(Collected data entries)
- Opening Delimiter -

Lemma matches_sound n : ∀ e c up, tsize e < n →
  matching_elements (Some e) (Some (c :: up)) ≠ 0%Z → matches e (c :: up).
Proof.
  induction n as [|n IH]; intros e c up Hn Hm; [lia|].
  destruct (matching_same _ _ _ Hm) as [(H1 & H2 & H3)|Hs]; [by constructor|].
  destruct (matching_element e c up Hs) as
    [(t1 & t2 & Ht & Heq)|[Ht [[Hk Heq]|(k & Hk & Heq)]]].
  - eapply matches_by_text; [done..|]. apply IH; [|congruence].
    destruct Ht as (_ & [Ht _] & _). apply tsize_first_child in Ht. lia.
  - by constructor.
  - destruct (go2node e k) as [key1|] eqn:E1; [|done]. destruct (go2node c k) as [key2|] eqn:E2; [|done].
    eapply matches_key; [done..|by apply key_leaf_spec|by apply key_leaf_spec|].
    intros v1 v2 Hv1 Hv2. rewrite Hv1, Hv2 in Heq. simpl in Heq.
    apply IH; [|congruence]. apply tsize_go2node in E1. apply tsize_first_child in Hv1. lia.
Qed.

Lemma by_text_fun e c up t1 t2 u1 u2 : by_text e c up t1 t2 → by_text e c up u1 u2 →
  t1 = u1 ∧ t2 = u2.
Proof. rewrite <-!by_text_spec. intros H1 H2. rewrite H1 in H2. by injection H2. Qed.

Lemma matches_complete e (cur : list xmlNode) : matches e cur → matching_elements (Some e) (Some cur) ≠ 0%Z.
Proof.
  induction 1 as [t1 t2 up H1 H2 H3|e c up t1 t2 Hs Ht _ IH|e c up Hs Ht Hk
                 |e c up k key1 key2 Hs Ht Hk H1 H2 _ IH].
  - rewrite matching_unfold. cbv zeta. unfold is_text. rewrite H1, H2, H3.
    by repeat (rewrite bool_decide_eq_true_2 by done).
  - destruct (matching_element e c up Hs) as [(u1 & u2 & Hu & ->)|[Hn _]]; [|naive_solver].
    by destruct (by_text_fun _ _ _ _ _ _ _ Ht Hu) as [-> ->].
  - destruct (matching_element e c up Hs) as [|[_ [[_ ->]|]]]; naive_solver.
  - destruct (matching_element e c up Hs) as [|[_ [[]|(k' & Hk' & Heq)]]]; [naive_solver..|].
    rewrite <-keyed_spec in Hk, Hk'. rewrite Hk in Hk'. injection Hk' as <-.
    apply key_leaf_spec in H1, H2. rewrite H1, H2 in Heq. rewrite Heq.
    destruct (first_child key1) as [v1|] eqn:E1; [|by destruct (first_child key2)].
    destruct (first_child key2) as [v2|] eqn:E2; [|done]. by apply IH.
Qed.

- Closing Delimiter -

Please print the records above exactly from their first line. End with the line containing "t1 = u1 ∧ t2 = u2.", and include it.

Lemma matches_sound n : ∀ e c up, tsize e < n →
  matching_elements (Some e) (Some (c :: up)) ≠ 0%Z → matches e (c :: up).
Proof.
  induction n as [|n IH]; intros e c up Hn Hm; [lia|].
  destruct (matching_same _ _ _ Hm) as [(H1 & H2 & H3)|Hs]; [by constructor|].
  destruct (matching_element e c up Hs) as
    [(t1 & t2 & Ht & Heq)|[Ht [[Hk Heq]|(k & Hk & Heq)]]].
  - eapply matches_by_text; [done..|]. apply IH; [|congruence].
    destruct Ht as (_ & [Ht _] & _). apply tsize_first_child in Ht. lia.
  - by constructor.
  - destruct (go2node e k) as [key1|] eqn:E1; [|done]. destruct (go2node c k) as [key2|] eqn:E2; [|done].
    eapply matches_key; [done..|by apply key_leaf_spec|by apply key_leaf_spec|].
    intros v1 v2 Hv1 Hv2. rewrite Hv1, Hv2 in Heq. simpl in Heq.
    apply IH; [|congruence]. apply tsize_go2node in E1. apply tsize_first_child in Hv1. lia.
Qed.

Lemma by_text_fun e c up t1 t2 u1 u2 : by_text e c up t1 t2 → by_text e c up u1 u2 →
  t1 = u1 ∧ t2 = u2.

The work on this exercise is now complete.